▶ _Assignment_
Retype exactly the lines from the one holding "split; (intros [?|(w" through the final line of the data, both included.

▶ _Records_
(** The limits are enforced: after a successful import the current queue holds at most [m_limit]
    transactions and its byte counter is within its limit; after [setFuture] of a current
    transaction both counters of the future queue are within their limits; and the counters are the
    true sizes, modulo 2^32. *)
Theorem queue_limits_enforced (q : TransactionQueue) : tq_ok q -> limits_ok q ->
  (forall t ik q', tx_ok t -> import place futureBegin q t ik false = Some (q', Success) ->
     lenZ (m_current q') <= m_limit q
     /\ u32 (curSum (fun v => tx_size (transaction v)) (m_current q')) <= m_currentSizeBytesLimit q)
  /\ (forall h q', is_Some (m_currentByHash q !! h) -> setFuture_WITH_LOCK futureBegin q h = Some q' ->
     u32 (Z.of_nat (futureCount (m_future q'))) <= m_futureLimit q
     /\ u32 (futSum (fun v => tx_size (transaction v)) (m_future q')) <= m_futureSizeBytesLimit q).
Proof.
  intros Hq Hl. split.
  - intros t ik q' Ht E. destruct (import_ok q t ik false Hq Hl Ht) as (q1 & r & E1 & Hok & (S1 & S2 & S3 & S4) & Ho).
    rewrite E in E1. injection E1 as <- <-. specialize (Ho eq_refl eq_refl). apply orb_false_iff in Ho as [Ho1 Ho2].
    rewrite Z.gtb_ltb, Z.ltb_ge in Ho1, Ho2. rewrite <- (ok_curBytes q' (ok_cur q' Hok)). lia.
  - intros h q' Hh E. destruct (setFuture_ok futureBegin futureBegin_ok q h Hq Hl) as (q1 & E1 & Hok & (S1 & S2 & S3 & S4) & Ho).
    rewrite E in E1. injection E1 as <-. specialize (Ho Hh). apply orb_false_iff in Ho as [Ho1 Ho2].
    rewrite Z.gtb_ltb, Z.ltb_ge in Ho1, Ho2. rewrite futureCount_sum, <- (ok_futSize q' (ok_future q' Hok)), <- (ok_futBytes q' (ok_future q' Hok)). lia.
Qed.

(** ** The run of consecutive nonces *)

Lemma makeRun_spec f : forall a n fs q, (size fs < f)%nat -> tq_ok (viewF a fs q) -> exists m : nat,
  let r := makeRun place f a n fs q in
  (forall j, (j < m)%nat -> is_Some (fs !! (n + Z.of_nat j))) /\ fs !! (n + Z.of_nat m) = None
  /\ (forall k, snd r !! k = if decide (n <= k < n + Z.of_nat m) then None else fs !! k)
  /\ m_future (fst r) = m_future q
  /\ (forall t, queued (fst r) t <-> queued q t \/ exists v, transaction v = t /\ n <= tx_nonce t < n + Z.of_nat m /\ fs !! tx_nonce t = Some v).
Proof.
  induction f as [|f IH]; intros a n fs q Hsz Hq; [lia|]. cbn [makeRun]. cbv zeta. destruct (fs !! n) as [v|] eqn:E.
  2:{ exists 0%nat. rewrite Z.add_0_r. split; [lia|]. split; [done|]. split; [intros k; by rewrite decide_False by lia|]. split; [done|].
      intros t. split; [by left|]. intros [?|(v & _ & ? & _)]; [done|lia]. }
  assert (Hn : tx_nonce (transaction v) = n).
  { apply (ok_fut _ (ok_future _ Hq) a). simpl. by rewrite at_putInner, decide_True. }
  assert (Hst := move_current place q a n fs v Hq E). cbv zeta in Hst.
  match type of Hst with tq_ok (viewF _ _ ?x) => set (q1 := x) in * end.
  destruct (IH a (n + 1) (delete n fs) q1) as (m & H1 & H2 & H3 & H4 & H5); [|exact Hst|].
  { rewrite <- (insert_delete_id fs n v E), map_size_insert_None in Hsz by apply lookup_delete_eq. lia. }
  assert (Hqd : forall t, queued q1 t <-> queued q t \/ t = transaction v).
  { assert (Hel := emplace_elem place a (transaction v) q). intros t. unfold queued.
    change (m_current q1) with (m_current (emplaceCurrent place a (transaction v) q)). setoid_rewrite Hel.
    split; [intros (i & w & [[-> ->]|Hin] & <-); eauto|]. intros [(i & w & Hin & <-)| ->]; [eauto 6|].
    exists (m_nextNode q), (VT_of (transaction v)). auto. }
  exists (S m). cbv zeta in *. split_and!.
  - intros [|j] Hj; [rewrite Z.add_0_r; eauto|]. specialize (H1 j ltac:(lia)). rewrite lookup_delete_ne in H1 by lia.
    by replace (n + Z.of_nat (S j)) with (n + 1 + Z.of_nat j) by lia.
  - rewrite lookup_delete_ne in H2 by lia. by replace (n + Z.of_nat (S m)) with (n + 1 + Z.of_nat m) by lia.
  - intros k. etrans; [apply H3|]. destruct (decide (k = n)) as [->|Hk].
    + rewrite decide_False, decide_True by lia. apply lookup_delete_eq.
    + rewrite lookup_delete_ne by done. repeat case_decide; done || lia.
  - exact H4.
  - intros t. etrans; [apply H5|]. rewrite Hqd. split.
    + intros [[?| ->]|(w & ? & ? & Hw)]; [by left|right; exists v; rewrite Hn; split_and!; done || lia|].
      right. exists w. split; [done|]. split; [lia|]. by rewrite lookup_delete_ne in Hw by lia.
    + intros [?|(w & <- & Hr & Hw)]; [by left; left|]. destruct (decide (tx_nonce (transaction w) = n)) as [En|En].
      * left. right. rewrite En, E in Hw. by injection Hw as <-.
      * right. exists w. split; [done|]. split; [lia|]. by rewrite lookup_delete_ne by lia.
Qed.

(** C38: A mined or imported transaction releases exactly its successors.  For a transaction of
    sender [a] with nonce [n], [makeCurrent] moves the future transactions of [a] with the nonces
    [n + 1], [n + 2], ... up to the first gap to the current queue, whole and unchanged, leaves
    every other future transaction where it is, and every current transaction stays. *)
Theorem makeCurrent_moves_the_run (q : TransactionQueue) (t : Transaction) :
  tq_ok q -> 0 <= tx_nonce t < 2 ^ 256 - 1 ->
  let a := tx_from t in
  let q' := makeCurrent_WITH_LOCK place q t in
  exists m : nat,
    (forall j, (j < m)%nat -> is_Some (at_ (m_future q) a !! (tx_nonce t + 1 + Z.of_nat j)))
    /\ at_ (m_future q) a !! (tx_nonce t + 1 + Z.of_nat m) = None
    /\ (forall b k, at_ (m_future q') b !! k =
          if decide (b = a /\ tx_nonce t < k <= tx_nonce t + Z.of_nat m) then None else at_ (m_future q) b !! k)
    /\ (forall x, queued q' x <-> queued q x \/
          exists v, transaction v = x /\ tx_nonce t < tx_nonce x <= tx_nonce t + Z.of_nat m /\ at_ (m_future q) a !! tx_nonce x = Some v).
Proof.
  intros Hq Hn a q'. unfold q', makeCurrent_WITH_LOCK. fold a. rewrite (wrap_small 256) by lia.
  assert (Hnone : at_ (m_future q) a !! (tx_nonce t + 1) = None -> exists m : nat, (forall j, (j < m)%nat -> is_Some (at_ (m_future q) a !! (tx_nonce t + 1 + Z.of_nat j)))
    /\ at_ (m_future q) a !! (tx_nonce t + 1 + Z.of_nat m) = None
    /\ (forall b k, at_ (m_future q) b !! k = if decide (b = a /\ tx_nonce t < k <= tx_nonce t + Z.of_nat m) then None else at_ (m_future q) b !! k)
    /\ (forall x, queued q x <-> queued q x \/ exists v, transaction v = x /\ tx_nonce t < tx_nonce x <= tx_nonce t + Z.of_nat m /\ at_ (m_future q) a !! tx_nonce x = Some v)).
  { intros HN. exists 0%nat. rewrite Z.add_0_r. split; [lia|]. split; [done|]. split; [intros b k; by rewrite decide_False by lia|].
    intros x. split; [by left|]. intros [?|(v & _ & ? & _)]; [done|lia]. }
  unfold at_ in Hnone at 1. destruct (m_future q !! a) as [fs|] eqn:E; [|apply Hnone; apply lookup_empty].
  simpl in Hnone. destruct (fs !! (tx_nonce t + 1)) as [v|] eqn:Ev; [|by apply Hnone]. clear Hnone.
  assert (Hfs : at_ (m_future q) a = fs) by (unfold at_; by rewrite E).
  destruct (makeRun_spec (S (size fs)) a (tx_nonce t + 1) fs q) as (m & H1 & H2 & H3 & H4 & H5); [lia| |].
  { unfold viewF. rewrite <- Hfs, putInner_id by apply Hq. by destruct q. }
  cbv zeta in *. destruct (makeRun place _ _ _ _ _) as [q1 fs1]. simpl in *. exists m. rewrite Hfs. split; [done|]. split; [done|]. split.
  - intros b k. rewrite at_putInner, H4. destruct (decide (b = a)) as [->|Hb].
    + rewrite H3, Hfs. repeat case_decide; done || lia.
    + rewrite decide_False by tauto. done.
  - intros x. change (queued (q1 <| m_future := putInner a fs1 (m_future q1) |>) x) with (queued q1 x). rewrite H5.
    split; (intros [?|(w & ? & ? & ?)]; [by left|right; exists w; split_and!; done || lia]).
Qed.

▶ _Answer for the task_
    split; (intros [?|(w & ? & ? & ?)]; [by left|right; exists w; split_and!; done || lia]).
Qed.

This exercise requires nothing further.